Freedom to offend
The Indian government has approached several large internet companies requesting that they help to prevent offensive content being published.
On Monday, Communications Minister Kapil Sibal met with officials from internet giants including Google, Yahoo and Facebook. He requested that they begin screening and removing "blasphemous" material; however, the move has widely been denounced as censorship. One issue is that Sibal referred to political opinions as 'offensive content'; the 'We Hate Sonia Gandhi' Facebook group (pictured) was one of the examples he reportedly showed to support his case. #IdiotKapilSibal soon became a Twitter trending topic, making the public's feelings clear.

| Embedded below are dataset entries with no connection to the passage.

Lemma updateLoop_processed fuel : ∀ i c w result processed c' w' result' processed',
  noEmptyFullUrlDelete →
  rootsFirst (administrationDirectories c) →
  processed = take i (administrationDirectories c) →
  updateLoop fuel i c w result processed = Some (c', w', result', processed') →
  processed' = administrationDirectories c'.
Proof.
  induction fuel as [|fuel IH]; intros i c w result processed c' w' result' processed'
    Hremote Hshape Hproc Hloop; simpl in Hloop.
  - destruct (administrationDirectories c !! i) eqn:Hi; [done|].
    injection Hloop as <- <- <- <-. apply lookup_ge_None in Hi.
    by rewrite Hproc, take_ge.
  - destruct (administrationDirectories c !! i) as [d|] eqn:Hi.
    2:{ injection Hloop as <- <- <- <-. apply lookup_ge_None in Hi.
        by rewrite Hproc, take_ge. }
    destruct (updateFromDirectory c w _ _ _ _) as [[[c1 w1] rep] err] eqn:Hu.
    destruct (step_keeps_prefix c w i d c1 w1 rep err Hremote Hshape Hi Hu) as [Hshape' Htake].
    eapply IH; [done | exact Hshape' | | exact Hloop]. by rewrite Htake, Hproc.
Qed.

End RunFacts.

(** ** Termination of the run *)

Lemma sublist_drop_S {A} (l : list A) : ∀ n, drop (S n) l `sublist_of` drop n l.
Proof.
  induction l as [|x l IH]; intros n; [by destruct n|].
  destruct n; simpl; [|apply IH]. rewrite drop_0. by apply sublist_cons.
Qed.

Lemma drop_filter_sublist (P : administrationDirectory → Prop) `{∀ d, Decision (P d)}
    (l : list administrationDirectory) : ∀ n,
  drop n (filter P l) `sublist_of` drop n l.
Proof.
  induction l as [|d l IH]; intros n; [by destruct n|].
  rewrite filter_cons. destruct (decide (P d)).
  - destruct n; simpl; [|apply IH]. apply sublist_skip, sublist_filter.
  - destruct n; simpl.
    + apply sublist_cons, sublist_filter.
    + etrans; [apply sublist_drop_S | apply IH].
Qed.

Lemma discoverable_sublist l1 l2 :
  l1 `sublist_of` l2 → discoverable l1 ≤ discoverable l2.
Proof.
  unfold discoverable. induction 1 as [|x l1 l2 _ IH|x l1 l2 _ IH]; [done|..];
    rewrite !filter_cons; destruct (decide (Dir.discover x = true)); simpl; lia.
Qed.

Lemma discoverable_none l :
  Forall (λ d, Dir.discover d = false) l → discoverable l = 0.
Proof.
  unfold discoverable. induction 1 as [|d l Hd _ IH]; [done|].
  rewrite filter_cons, decide_False by congruence. done.
Qed.

Lemma discoverable_app l1 l2 : discoverable (l1 ++ l2) = discoverable l1 + discoverable l2.
Proof. unfold discoverable. by rewrite filter_app, length_app. Qed.

Section Totality.
Context {ext : Externals} {rem : Remote}.

Lemma step_measure c w i d c' w' rep err :
  administrationDirectories c !! i = Some d →
  updateFromDirectory c w (Dir.fhirBaseURL d) (Dir.resourceTypes d) (Dir.discover d)
    (Dir.authoritativeUra d) = (c', w', rep, err) →
  (Dir.discover d = false → administrationDirectories c' = administrationDirectories c) ∧
  (Dir.discover d = true →
     discoverable (drop (S i) (administrationDirectories c'))
     < discoverable (drop i (administrationDirectories c))).
Proof.
  intros Hi Hu.
  apply (updateFromDirectory_effect (λ _, True)) in Hu
    as (entries & cursors & _ & (_ & _ & _ & added & Hd & Hadded & Hnone) & _).
  2:{ intros. by apply Forall_true. }
  2:{ done. }
  split; intros Hdisc; rewrite Hdisc in Hd.
  - by rewrite (Hnone Hdisc), app_nil_r in Hd.
  - rewrite Hd, drop_app, discoverable_app.
    rewrite (discoverable_none (drop _ added)).
    2:{ by apply Forall_drop. }
    pose proof (discoverable_sublist _ _
                  (drop_filter_sublist
                     (λ d0, unregisteredBy (deduplicateHistoryEntries entries) d0 = false)
                     (administrationDirectories c) (S i))) as Hle.
    rewrite (drop_S _ _ _ Hi).
    change (d :: drop (S i) (administrationDirectories c))
      with ([d] ++ drop (S i) (administrationDirectories c)).
    rewrite (discoverable_app [d]).
    assert (discoverable [d] = 1) as ->.
    { unfold discoverable. by rewrite filter_cons, decide_True. }
    lia.
Qed.

Lemma updateLoop_total_gen n : ∀ m i c w result processed,
  discoverable (drop i (administrationDirectories c)) ≤ n →
  length (administrationDirectories c) - i ≤ m →
  ∃ fuel r, updateLoop fuel i c w result processed = Some r.
Proof.
  induction n as [n IHn] using lt_wf_ind.
  induction m as [|m IHm]; intros i c w result processed Hn Hm.
  - exists 0. simpl. rewrite (proj2 (lookup_ge_None _ _)) by lia. eauto.
  - destruct (administrationDirectories c !! i) as [d|] eqn:Hi.
    2:{ exists 0. simpl. rewrite Hi. eauto. }
    destruct (updateFromDirectory c w (Dir.fhirBaseURL d) (Dir.resourceTypes d)
                (Dir.discover d) (Dir.authoritativeUra d)) as [[[c1 w1] rep] err] eqn:Hu.
    destruct (step_measure c w i d c1 w1 rep err Hi Hu) as [Hsame Hless].
    destruct (Dir.discover d) eqn:Hdisc.
    + specialize (Hless eq_refl).
      destruct (IHn (discoverable (drop (S i) (administrationDirectories c1)))
                  ltac:(lia) (length (administrationDirectories c1) - S i) (S i) c1 w1
                  (<[makeDirectoryKey (Dir.fhirBaseURL d) (Dir.authoritativeUra d)
                     := finishReport rep err]> result)
                  (processed ++ [d]) ltac:(lia) ltac:(lia)) as (fuel & r & Hr).
      exists (S fuel), r. simpl. by rewrite Hi, Hdisc, Hu.
    + specialize (Hsame eq_refl).
      destruct (IHm (S i) c1 w1
                  (<[makeDirectoryKey (Dir.fhirBaseURL d) (Dir.authoritativeUra d)
                     := finishReport rep err]> result)
                  (processed ++ [d])) as (fuel & r & Hr).
      * rewrite Hsame. rewrite (drop_S _ _ _ Hi) in Hn. unfold discoverable in Hn.
        rewrite filter_cons, decide_False in Hn by congruence. done.
      * rewrite Hsame. lia.
      * exists (S fuel), r. simpl. by rewrite Hi, Hdisc, Hu.
Qed.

It was revealed on Tuesday that the companies Sibal approached had rejected his request, prompting the minister to accuse them of not co-operating. Consequently, the Indian government is working on a solution that will allow them to crack down on offensive material. Sibal explained: "We will evolve guidelines and mechanisms to deal with the issue. They will have to give us the data, where these images are being uploaded and who is doing it."
Needle in a haystack
The main reason for the denial was that companies such as Google and Facebook apply the same standards to their content across the world. A spokesperson from the search giant explained that although illegal material is removed, Google censorship does not affect content "just because it is controversial". Facebook, meanwhile, stated it would "continue to engage with the Indian authorities" on the issue.
Questions have also been raised concerning the technical possibility of screening content, as India has an estimated 100 million active internet users, who have over 28 million Facebook accounts between them.
theEword's managing editor Richard Frost commented: "It's important that a distinction is made between content that is illegal and just controversial; happily, it seems many internet companies recognise that. Unfortunately for the Indian government, most of the online content it deems offensive is user-generated, so screening or removing it is not only very difficult, but threatens freedom of speech."